PROBLEM TO WORK ON:
Lines to restate from the data below: from the one containing "(∀ p, p ≠ arr s' → h' !! p = h !! p)." to the one containing "- do 2 eexists; split; [done|]. cbn. split_and!;", both included. Give them again exactly, and only them.

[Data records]
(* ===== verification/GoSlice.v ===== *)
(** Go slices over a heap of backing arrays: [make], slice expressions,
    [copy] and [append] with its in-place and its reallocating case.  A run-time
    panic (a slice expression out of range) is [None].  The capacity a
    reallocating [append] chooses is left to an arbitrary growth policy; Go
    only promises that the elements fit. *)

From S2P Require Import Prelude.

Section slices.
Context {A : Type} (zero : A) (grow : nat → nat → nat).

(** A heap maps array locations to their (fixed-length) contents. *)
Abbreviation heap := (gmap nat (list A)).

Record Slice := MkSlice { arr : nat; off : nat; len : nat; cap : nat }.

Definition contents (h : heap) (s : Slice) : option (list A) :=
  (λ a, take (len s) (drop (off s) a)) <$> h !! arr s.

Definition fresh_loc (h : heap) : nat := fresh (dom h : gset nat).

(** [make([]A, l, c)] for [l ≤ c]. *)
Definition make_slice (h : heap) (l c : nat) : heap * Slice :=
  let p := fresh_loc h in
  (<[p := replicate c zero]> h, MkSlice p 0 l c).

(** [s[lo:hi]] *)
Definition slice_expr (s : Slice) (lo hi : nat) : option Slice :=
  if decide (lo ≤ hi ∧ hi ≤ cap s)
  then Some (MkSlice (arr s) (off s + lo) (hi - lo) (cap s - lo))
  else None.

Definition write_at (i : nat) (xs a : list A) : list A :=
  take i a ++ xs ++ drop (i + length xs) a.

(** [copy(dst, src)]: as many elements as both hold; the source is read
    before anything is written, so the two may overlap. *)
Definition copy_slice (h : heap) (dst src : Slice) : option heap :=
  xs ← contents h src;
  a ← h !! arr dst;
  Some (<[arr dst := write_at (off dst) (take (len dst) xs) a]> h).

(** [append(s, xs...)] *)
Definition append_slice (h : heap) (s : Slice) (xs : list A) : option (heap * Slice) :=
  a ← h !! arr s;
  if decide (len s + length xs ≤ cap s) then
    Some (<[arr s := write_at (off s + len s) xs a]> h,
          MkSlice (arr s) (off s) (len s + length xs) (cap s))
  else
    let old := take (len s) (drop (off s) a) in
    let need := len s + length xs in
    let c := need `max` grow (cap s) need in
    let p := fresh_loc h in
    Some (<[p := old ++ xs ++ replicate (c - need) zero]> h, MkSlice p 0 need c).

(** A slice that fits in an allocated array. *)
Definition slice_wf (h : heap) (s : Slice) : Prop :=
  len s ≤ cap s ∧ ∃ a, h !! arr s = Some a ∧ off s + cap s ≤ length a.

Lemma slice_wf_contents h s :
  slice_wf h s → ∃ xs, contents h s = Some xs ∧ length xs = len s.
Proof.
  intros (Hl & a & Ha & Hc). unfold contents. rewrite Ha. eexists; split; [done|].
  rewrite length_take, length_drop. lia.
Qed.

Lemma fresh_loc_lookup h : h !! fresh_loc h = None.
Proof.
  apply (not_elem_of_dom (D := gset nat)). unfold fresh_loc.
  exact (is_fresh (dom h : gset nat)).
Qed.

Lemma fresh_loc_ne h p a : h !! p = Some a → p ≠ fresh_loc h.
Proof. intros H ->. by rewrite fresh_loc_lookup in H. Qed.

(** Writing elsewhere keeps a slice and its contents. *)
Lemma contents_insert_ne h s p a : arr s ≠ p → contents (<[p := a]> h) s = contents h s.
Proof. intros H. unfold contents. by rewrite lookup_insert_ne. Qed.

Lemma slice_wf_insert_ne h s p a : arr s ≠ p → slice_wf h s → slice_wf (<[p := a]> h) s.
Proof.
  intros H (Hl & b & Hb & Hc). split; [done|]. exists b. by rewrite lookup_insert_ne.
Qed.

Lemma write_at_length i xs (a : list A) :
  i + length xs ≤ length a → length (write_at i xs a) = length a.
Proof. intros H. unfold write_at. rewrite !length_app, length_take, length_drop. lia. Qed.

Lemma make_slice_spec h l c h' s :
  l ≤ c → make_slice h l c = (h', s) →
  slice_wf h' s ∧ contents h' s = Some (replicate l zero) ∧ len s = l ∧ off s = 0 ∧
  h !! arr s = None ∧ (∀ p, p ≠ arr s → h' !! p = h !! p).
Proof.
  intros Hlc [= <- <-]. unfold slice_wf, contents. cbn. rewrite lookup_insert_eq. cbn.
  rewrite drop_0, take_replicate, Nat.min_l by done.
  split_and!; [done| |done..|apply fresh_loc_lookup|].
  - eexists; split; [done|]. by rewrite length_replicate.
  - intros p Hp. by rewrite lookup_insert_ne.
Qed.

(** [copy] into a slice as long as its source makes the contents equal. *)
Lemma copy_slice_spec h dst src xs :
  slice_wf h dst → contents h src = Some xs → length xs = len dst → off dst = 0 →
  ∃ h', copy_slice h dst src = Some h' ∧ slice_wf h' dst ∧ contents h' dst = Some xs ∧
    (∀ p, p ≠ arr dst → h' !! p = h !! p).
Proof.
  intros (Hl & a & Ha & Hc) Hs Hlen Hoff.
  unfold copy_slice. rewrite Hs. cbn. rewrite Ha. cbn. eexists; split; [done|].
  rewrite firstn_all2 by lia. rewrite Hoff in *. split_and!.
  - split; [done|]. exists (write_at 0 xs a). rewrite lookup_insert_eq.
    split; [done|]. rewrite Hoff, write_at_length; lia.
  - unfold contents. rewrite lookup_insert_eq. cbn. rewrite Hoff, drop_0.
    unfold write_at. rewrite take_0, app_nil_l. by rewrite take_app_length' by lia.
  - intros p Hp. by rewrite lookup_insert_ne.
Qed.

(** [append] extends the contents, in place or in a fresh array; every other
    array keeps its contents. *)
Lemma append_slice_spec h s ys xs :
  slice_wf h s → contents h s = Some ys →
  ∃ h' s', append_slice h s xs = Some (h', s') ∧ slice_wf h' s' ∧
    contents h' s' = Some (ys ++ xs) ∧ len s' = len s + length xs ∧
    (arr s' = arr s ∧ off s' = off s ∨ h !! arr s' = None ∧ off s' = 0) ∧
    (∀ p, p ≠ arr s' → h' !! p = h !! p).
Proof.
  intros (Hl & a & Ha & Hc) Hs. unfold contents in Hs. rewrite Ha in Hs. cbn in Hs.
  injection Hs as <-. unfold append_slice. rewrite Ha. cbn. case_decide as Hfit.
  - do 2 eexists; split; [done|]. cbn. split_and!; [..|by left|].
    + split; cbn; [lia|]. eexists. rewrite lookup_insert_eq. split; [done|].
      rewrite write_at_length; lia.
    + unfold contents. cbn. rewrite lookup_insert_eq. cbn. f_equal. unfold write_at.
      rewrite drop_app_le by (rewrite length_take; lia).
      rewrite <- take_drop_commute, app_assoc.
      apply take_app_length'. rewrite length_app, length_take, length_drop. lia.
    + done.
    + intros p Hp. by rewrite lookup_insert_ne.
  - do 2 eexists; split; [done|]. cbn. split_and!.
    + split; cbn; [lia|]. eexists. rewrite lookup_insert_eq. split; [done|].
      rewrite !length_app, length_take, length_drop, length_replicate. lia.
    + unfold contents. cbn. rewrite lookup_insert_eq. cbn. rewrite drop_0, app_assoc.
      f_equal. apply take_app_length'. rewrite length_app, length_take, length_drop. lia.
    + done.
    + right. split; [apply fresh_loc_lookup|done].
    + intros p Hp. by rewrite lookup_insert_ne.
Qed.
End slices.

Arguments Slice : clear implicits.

ANSWER TO THE EXERCISE:
    (∀ p, p ≠ arr s' → h' !! p = h !! p).
Proof.
  intros (Hl & a & Ha & Hc) Hs. unfold contents in Hs. rewrite Ha in Hs. cbn in Hs.
  injection Hs as <-. unfold append_slice. rewrite Ha. cbn. case_decide as Hfit.
  - do 2 eexists; split; [done|]. cbn. split_and!; [..|by left|].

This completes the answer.